"First boot"-specific splash screen

Hey guys,

If you run Core on a Raspberry Pi, there is a significant delay (as in several minutes) during the first boot before anything appears to happen. From what I gather, this is when the device keys are being generated.

The problem however when end-users (technical and non-technical alike) boot the device for the first time, they simply assume that the device is broken. What we have seen frequently is that people tend to then power cycle the device, or simply re-flash the SD card.

It would be desirable to have a specific splash screen for the first boot that says something along the lines “Device is being prepared” or similar. That would mitigate the issue and level expectations for users.

I’m not sure if it make sense to have this being a part of @ogra’s WIP splash screen, or if it makes more sense to have a separate snap/service for this.

(CC @kyleN/@renat2017/@sborovkov)

While i’m actively working to integrate psplash by default into our gadgets to bring up the splash when ithe initrd starts, we would need the psplash-write utility in the image to show a message and we would need snapd to actually send this message to psplash-write … i’m not sure what changes that involves in the key generation code, perhaps @pedronis can chime in here …

Thanks. @ogra. IMHO it would be better to have a secondary image that we can point to than a message. (I used message loosely.)

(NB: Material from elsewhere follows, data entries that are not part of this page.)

Lemma synthesize_public_sound instance self assigned :
  sound (synthesize_public instance self assigned) (λ _, ∃ outs,
    Forall2 (λ index t, virtuals assigned !! index = Some t) (public_output_indices (params self)) outs ∧
    published grid instance 0 (val <$> concat (tensor_cells <$> (assigned_inputs assigned ++ assigned_weights assigned ++ outs)))).
Proof using Hok.
  unfold synthesize_public.
  eapply wp_bind; [apply (fold_publishes grid log instance (λ t vs, vs = val <$> tensor_cells t))|].
  { intros offset t. by apply (expose_cells_sound planner grid cs). }
  intros offset (vs & (vss & Hvss & ->) & -> & Hp).
  eapply wp_bind; [apply (fold_publishes grid log instance (λ i vs, ∃ t, virtuals assigned !! i = Some t ∧ vs = val <$> tensor_cells t))|].
  { intros offset i. apply wp_nest, wp_lift. intros t Ht%ok_or_Ok.
    eapply wp_conseq; [by apply (expose_cells_sound planner grid cs)|]. intros out (vs & -> & ? & ?). by eexists; split_and!; [exists t|..]. }
  intros offset (ws & (wss & Hwss & ->) & _ & Hp'). apply wp_ret.
  assert (∃ outs, Forall2 (λ index t, virtuals assigned !! index = Some t) (public_output_indices (params self)) outs ∧
    wss = (λ t, val <$> tensor_cells t) <$> outs) as (outs & Houts & ->).
  { clear Hp'. induction Hwss as [|i ws is' wss (t & Ht & ->) _ (outs & IH & ->)]; [by exists []|]. exists (t :: outs). split; [by constructor|done]. }
  assert (vss = (λ t, val <$> tensor_cells t) <$> (assigned_inputs assigned ++ assigned_weights assigned)) as ->.
  { clear Hp Hp'. induction Hvss as [|t vs ts vss -> _ IH]; [done|]. by rewrite fmap_cons, IH. }
  exists outs. split; [done|]. rewrite app_assoc, fmap_app, concat_app, fmap_app.
  assert (∀ ts, concat ((λ t, val <$> tensor_cells t) <$> ts) = val <$> concat (tensor_cells <$> ts)) as Hc.
  { intros ts. induction ts as [|t ts IH]; [done|]. rewrite !fmap_cons. simpl. by rewrite fmap_app, IH. }
  rewrite <-!Hc. by apply published_app.
Qed.

(** The number of a cell stands for its value. *)
Lemma cell_number_fr c : val c = fr (raw (cell_number planner grid c)).
Proof using Type. unfold cell_number, fr. simpl. symmetry. apply Zmod.of_Z_signed. Qed.

Lemma tensors_fr ts :
  val <$> concat (tensor_cells <$> ts) = (λ x, fr (raw x)) <$> concat (tensors_of planner grid ts).
Proof using Type.
  induction ts as [|t ts IH]; [done|]. unfold tensors_of in *. rewrite !fmap_cons. simpl. rewrite !fmap_app, IH. f_equal.
  unfold tensor_in. rewrite <-list_fmap_compose. apply list_fmap_ext. intros i c _. apply cell_number_fr.
Qed.

(** ** Behind commitments *)

Section Boundary.
Context (instance : Column) (poseidon : PoseidonBoundary.PoseidonBoundaryConfig) (Hp : poseidon_installed cs poseidon).

Notation publishes := (publishes grid log instance).
Notation cells_of known t := (assigned_cells known t).
(* ===== verification/ProgramHonest.v ===== *)
(** * Program circuits: honest provers, and keys

    Whenever the reference semantics evaluates a program, its circuit is built
    and an honest grid with the right public values satisfies it.  Circuits of one
    shape have one key: neither witnesses nor the order of a hash map matters. *)
From S2P Require Import Prelude Ordering Bytes Field FixedPoint Program Circuit CircuitLogic RangeCheck Eltwise EltwiseProofs Shape DotProduct Lookup Norm NormProofs Honest Assembler Evaluate AssemblerProofs AssemblerShape AssemblerHonest PoseidonBoundary PoseidonProofs ProgramCircuit ProgramCircuitProofs.
Import Lookup Assembler ProgramCircuit.

Open Scope nat_scope.

(** Checked evaluation of a program is exact. *)
Lemma eval_program_exact input_tensors weight_tensors instrs virts final :
  eval_program checked_total input_tensors weight_tensors instrs virts = Some final →
  eval_program exact_total input_tensors weight_tensors instrs virts = Some final.
Proof.
  revert virts. induction instrs as [|instr instrs IH]; intros virts; cbn [eval_program]; [done|].
  intros ([a b] & -> & (out & Hout%eval_instruction_exact & Hf)%bind_Some)%bind_Some.
  cbn [mbind option_bind]. rewrite Hout. by apply IH.
Qed.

that would have to be something else than psplash then, the advantage of psplash is that it is extremely small because it builds fonts, image and code into one single static binary, there is no way to change the builtin image without massively changing the code … (in any case snapd would have to learn to talk to whatever tool displays a splash to trigger the change)

psplash works great for us I think (@sborovkov pls confirm). I was just thinking that since this is only during the initial boot, it might be easier to just point it to an image and display it with fbi or similar. That said, we could equally well point it to an “image” of the same format that psplash takes so to speak.